== Listed entries
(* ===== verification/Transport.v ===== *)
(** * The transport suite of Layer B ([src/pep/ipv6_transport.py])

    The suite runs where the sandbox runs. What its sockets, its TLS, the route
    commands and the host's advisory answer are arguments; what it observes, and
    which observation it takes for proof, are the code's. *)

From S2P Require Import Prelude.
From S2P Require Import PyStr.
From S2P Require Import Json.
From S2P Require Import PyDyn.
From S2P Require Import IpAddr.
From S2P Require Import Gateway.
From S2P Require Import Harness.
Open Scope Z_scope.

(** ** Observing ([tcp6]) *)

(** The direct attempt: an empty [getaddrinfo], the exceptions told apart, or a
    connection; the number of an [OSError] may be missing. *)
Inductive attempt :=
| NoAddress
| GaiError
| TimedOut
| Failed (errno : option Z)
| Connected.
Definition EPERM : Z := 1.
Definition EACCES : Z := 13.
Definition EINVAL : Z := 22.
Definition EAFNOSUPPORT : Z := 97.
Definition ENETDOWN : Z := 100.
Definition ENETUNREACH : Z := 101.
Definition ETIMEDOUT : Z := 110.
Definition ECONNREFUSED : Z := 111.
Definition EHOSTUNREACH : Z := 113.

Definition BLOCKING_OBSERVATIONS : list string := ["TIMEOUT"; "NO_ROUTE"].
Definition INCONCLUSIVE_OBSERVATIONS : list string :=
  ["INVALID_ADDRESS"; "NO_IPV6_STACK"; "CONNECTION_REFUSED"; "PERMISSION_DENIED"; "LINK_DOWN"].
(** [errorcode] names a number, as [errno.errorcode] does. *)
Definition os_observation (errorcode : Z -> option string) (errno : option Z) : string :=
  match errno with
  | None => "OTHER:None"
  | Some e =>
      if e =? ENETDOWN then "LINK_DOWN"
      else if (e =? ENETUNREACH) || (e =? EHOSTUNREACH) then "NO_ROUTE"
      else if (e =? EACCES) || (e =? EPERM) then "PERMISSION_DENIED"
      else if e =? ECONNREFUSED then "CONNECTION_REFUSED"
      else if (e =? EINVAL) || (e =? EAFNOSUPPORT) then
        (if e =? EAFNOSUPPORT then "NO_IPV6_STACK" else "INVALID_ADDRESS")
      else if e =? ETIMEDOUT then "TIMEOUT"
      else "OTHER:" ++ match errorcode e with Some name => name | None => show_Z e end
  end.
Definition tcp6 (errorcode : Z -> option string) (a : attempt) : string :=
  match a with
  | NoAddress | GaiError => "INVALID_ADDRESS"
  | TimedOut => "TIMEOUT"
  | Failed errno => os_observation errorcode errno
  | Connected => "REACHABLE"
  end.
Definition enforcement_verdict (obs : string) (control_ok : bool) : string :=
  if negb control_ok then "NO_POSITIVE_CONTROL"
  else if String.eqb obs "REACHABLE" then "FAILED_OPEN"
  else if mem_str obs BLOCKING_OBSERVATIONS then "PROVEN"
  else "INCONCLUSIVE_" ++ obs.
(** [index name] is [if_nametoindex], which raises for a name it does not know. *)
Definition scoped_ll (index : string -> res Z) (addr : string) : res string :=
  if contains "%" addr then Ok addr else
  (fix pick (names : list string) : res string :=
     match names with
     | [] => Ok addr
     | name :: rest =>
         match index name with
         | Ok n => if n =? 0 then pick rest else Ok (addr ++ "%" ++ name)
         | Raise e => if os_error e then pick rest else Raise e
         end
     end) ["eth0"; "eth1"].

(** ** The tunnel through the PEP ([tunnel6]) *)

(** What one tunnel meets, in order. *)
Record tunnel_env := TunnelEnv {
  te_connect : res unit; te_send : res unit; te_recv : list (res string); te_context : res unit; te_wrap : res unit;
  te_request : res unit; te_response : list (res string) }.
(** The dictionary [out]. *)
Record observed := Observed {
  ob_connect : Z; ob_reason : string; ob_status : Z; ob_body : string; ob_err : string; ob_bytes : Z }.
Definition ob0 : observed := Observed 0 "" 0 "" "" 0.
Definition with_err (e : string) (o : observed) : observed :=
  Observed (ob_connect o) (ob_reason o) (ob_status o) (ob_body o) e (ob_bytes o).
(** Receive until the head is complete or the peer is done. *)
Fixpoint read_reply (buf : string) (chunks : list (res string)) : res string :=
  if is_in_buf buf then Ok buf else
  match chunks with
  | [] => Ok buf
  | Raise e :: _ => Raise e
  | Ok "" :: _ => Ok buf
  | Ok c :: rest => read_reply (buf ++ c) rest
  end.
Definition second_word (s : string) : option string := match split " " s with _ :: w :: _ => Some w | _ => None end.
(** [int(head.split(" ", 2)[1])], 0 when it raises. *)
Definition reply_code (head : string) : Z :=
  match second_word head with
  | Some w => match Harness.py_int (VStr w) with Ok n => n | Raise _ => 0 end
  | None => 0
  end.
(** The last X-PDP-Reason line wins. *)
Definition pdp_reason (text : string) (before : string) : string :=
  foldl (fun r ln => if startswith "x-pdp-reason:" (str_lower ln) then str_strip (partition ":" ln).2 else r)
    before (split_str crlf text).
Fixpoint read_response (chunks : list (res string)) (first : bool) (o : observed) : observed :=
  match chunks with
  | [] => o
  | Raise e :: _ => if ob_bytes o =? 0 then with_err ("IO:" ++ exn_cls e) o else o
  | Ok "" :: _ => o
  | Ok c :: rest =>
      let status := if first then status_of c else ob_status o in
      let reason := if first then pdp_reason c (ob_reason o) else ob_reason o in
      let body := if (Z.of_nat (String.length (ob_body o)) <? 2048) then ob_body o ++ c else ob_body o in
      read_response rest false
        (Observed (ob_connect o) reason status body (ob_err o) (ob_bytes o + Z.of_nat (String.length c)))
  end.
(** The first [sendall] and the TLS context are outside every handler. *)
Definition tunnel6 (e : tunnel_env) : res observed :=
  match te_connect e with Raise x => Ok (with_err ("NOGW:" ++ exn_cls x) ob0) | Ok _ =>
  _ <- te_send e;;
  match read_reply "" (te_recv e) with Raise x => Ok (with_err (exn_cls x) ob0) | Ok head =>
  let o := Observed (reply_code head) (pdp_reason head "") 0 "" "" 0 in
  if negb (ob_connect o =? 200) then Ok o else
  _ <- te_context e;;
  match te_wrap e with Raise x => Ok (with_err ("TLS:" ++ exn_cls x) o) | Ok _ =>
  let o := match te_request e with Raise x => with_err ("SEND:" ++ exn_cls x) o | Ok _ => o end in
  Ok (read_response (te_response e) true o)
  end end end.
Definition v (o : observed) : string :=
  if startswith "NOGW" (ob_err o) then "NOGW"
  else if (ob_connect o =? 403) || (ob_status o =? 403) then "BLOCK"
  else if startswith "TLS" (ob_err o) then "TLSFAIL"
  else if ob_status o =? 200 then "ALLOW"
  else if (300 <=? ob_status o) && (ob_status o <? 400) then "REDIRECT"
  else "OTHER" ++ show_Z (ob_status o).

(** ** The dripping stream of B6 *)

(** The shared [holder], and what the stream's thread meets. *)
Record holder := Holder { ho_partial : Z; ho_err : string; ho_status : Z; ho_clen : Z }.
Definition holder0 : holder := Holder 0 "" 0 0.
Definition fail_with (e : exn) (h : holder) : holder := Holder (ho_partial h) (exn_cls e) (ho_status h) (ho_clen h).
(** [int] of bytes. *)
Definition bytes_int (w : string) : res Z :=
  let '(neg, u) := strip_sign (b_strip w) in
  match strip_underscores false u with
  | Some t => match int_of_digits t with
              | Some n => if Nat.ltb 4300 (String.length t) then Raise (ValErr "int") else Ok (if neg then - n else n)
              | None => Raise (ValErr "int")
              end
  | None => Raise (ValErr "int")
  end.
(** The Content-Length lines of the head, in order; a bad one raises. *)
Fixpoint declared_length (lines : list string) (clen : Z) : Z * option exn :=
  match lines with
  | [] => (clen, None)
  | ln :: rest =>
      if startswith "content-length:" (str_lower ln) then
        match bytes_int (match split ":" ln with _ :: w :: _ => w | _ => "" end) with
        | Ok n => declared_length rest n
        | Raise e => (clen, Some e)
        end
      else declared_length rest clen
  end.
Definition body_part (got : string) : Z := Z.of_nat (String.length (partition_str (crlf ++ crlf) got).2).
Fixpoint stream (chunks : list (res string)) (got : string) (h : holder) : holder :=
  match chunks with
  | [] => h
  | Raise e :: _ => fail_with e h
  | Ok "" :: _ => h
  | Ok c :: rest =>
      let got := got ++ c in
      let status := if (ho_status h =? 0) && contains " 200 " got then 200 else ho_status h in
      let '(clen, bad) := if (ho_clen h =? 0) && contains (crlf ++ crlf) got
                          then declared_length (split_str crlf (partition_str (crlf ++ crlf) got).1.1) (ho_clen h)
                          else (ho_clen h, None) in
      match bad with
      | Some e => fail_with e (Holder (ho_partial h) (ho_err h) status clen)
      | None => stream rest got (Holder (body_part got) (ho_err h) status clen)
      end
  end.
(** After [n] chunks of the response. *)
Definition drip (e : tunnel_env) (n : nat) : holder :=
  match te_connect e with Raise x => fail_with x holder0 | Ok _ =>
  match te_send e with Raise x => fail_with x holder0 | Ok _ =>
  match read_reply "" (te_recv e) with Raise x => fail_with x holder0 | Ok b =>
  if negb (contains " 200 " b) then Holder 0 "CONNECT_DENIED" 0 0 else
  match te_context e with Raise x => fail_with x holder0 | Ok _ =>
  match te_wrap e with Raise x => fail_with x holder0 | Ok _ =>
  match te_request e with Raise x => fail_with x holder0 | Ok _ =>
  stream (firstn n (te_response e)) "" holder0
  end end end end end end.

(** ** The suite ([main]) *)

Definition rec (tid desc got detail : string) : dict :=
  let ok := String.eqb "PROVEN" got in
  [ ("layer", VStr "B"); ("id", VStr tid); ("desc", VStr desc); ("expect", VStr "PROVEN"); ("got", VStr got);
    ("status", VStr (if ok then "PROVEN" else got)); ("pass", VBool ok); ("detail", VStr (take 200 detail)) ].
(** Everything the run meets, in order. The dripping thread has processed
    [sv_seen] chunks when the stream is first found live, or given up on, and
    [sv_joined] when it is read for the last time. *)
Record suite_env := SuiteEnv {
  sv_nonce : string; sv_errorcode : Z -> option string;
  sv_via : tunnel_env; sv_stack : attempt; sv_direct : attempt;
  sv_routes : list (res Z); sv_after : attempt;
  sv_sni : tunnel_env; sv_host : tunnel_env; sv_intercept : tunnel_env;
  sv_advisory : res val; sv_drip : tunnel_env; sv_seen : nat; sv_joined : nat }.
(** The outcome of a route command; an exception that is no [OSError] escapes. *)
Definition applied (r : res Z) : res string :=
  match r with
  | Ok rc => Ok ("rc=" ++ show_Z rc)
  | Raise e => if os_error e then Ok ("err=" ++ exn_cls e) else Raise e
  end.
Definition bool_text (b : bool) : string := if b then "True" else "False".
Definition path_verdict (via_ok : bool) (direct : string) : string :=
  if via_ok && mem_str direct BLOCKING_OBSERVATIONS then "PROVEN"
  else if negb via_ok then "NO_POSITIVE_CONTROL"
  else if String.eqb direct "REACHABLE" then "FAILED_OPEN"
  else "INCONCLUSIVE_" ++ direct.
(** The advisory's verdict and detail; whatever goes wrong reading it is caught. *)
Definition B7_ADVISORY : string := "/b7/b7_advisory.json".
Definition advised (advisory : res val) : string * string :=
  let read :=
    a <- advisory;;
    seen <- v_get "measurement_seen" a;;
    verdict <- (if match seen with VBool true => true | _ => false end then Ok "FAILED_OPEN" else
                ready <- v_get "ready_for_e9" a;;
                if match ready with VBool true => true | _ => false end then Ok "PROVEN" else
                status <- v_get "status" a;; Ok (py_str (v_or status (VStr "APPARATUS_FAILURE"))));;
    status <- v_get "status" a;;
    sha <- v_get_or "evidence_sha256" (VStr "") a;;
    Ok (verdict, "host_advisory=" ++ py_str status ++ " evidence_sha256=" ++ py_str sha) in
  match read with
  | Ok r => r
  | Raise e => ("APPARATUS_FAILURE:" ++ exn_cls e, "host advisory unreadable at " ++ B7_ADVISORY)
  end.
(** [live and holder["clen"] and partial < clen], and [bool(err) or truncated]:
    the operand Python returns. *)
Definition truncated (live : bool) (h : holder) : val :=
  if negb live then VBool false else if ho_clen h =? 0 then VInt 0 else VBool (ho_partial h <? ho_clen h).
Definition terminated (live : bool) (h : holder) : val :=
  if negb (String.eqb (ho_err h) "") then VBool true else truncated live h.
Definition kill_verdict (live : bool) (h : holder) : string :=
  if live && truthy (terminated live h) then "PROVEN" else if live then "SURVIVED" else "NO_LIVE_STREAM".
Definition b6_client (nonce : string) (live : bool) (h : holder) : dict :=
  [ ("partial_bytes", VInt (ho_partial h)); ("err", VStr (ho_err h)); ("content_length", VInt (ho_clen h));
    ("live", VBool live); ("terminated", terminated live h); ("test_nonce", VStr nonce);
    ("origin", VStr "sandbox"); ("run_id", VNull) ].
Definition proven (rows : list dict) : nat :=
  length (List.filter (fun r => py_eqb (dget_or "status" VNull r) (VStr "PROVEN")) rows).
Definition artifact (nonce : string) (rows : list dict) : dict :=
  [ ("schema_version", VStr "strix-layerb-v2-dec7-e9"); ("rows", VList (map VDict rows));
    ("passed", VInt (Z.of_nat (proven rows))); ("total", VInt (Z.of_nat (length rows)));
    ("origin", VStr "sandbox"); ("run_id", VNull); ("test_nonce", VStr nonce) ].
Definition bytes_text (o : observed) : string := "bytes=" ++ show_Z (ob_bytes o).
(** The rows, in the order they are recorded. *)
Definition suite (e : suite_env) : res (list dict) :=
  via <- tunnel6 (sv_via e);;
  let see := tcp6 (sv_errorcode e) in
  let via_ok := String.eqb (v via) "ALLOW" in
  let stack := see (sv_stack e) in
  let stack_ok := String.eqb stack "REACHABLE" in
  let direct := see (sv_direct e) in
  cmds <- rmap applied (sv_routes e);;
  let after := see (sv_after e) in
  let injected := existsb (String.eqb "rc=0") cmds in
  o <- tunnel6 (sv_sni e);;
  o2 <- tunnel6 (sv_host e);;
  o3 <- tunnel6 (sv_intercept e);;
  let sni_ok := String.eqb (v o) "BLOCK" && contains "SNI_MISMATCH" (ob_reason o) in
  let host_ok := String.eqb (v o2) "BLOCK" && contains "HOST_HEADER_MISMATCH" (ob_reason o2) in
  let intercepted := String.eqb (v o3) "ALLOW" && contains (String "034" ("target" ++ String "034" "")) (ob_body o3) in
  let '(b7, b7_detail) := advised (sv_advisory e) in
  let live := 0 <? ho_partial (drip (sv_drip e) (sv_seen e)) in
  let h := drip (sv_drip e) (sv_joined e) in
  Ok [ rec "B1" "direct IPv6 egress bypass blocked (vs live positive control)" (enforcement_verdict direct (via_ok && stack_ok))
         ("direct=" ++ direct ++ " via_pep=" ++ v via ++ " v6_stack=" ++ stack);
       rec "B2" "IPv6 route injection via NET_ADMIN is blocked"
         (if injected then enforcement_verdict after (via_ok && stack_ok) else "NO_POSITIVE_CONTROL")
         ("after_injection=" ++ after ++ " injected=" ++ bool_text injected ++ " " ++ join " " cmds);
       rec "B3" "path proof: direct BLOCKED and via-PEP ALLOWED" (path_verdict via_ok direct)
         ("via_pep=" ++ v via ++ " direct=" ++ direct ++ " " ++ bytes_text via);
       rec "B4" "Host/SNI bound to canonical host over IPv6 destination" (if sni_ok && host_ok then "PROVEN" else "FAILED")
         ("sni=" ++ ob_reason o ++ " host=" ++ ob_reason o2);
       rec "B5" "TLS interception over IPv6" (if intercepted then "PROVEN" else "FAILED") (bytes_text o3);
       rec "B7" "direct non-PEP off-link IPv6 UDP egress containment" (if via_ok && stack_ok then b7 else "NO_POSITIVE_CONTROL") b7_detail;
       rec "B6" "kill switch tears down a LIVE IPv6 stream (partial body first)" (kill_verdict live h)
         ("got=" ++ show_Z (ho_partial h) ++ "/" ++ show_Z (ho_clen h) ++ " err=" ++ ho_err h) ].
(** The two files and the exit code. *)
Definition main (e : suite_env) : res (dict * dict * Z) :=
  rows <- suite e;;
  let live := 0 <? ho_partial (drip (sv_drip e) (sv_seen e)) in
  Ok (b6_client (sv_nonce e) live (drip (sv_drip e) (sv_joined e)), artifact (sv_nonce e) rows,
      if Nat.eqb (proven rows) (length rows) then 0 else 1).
====
Repeat, character for character, the lines of the material above from the line with "match bad with" through the line with "match te_connect e with Raise x => fail_with".

Answer section:
      match bad with
      | Some e => fail_with e (Holder (ho_partial h) (ho_err h) status clen)
      | None => stream rest got (Holder (body_part got) (ho_err h) status clen)
      end
  end.
(** After [n] chunks of the response. *)
Definition drip (e : tunnel_env) (n : nat) : holder :=
  match te_connect e with Raise x => fail_with x holder0 | Ok _ =>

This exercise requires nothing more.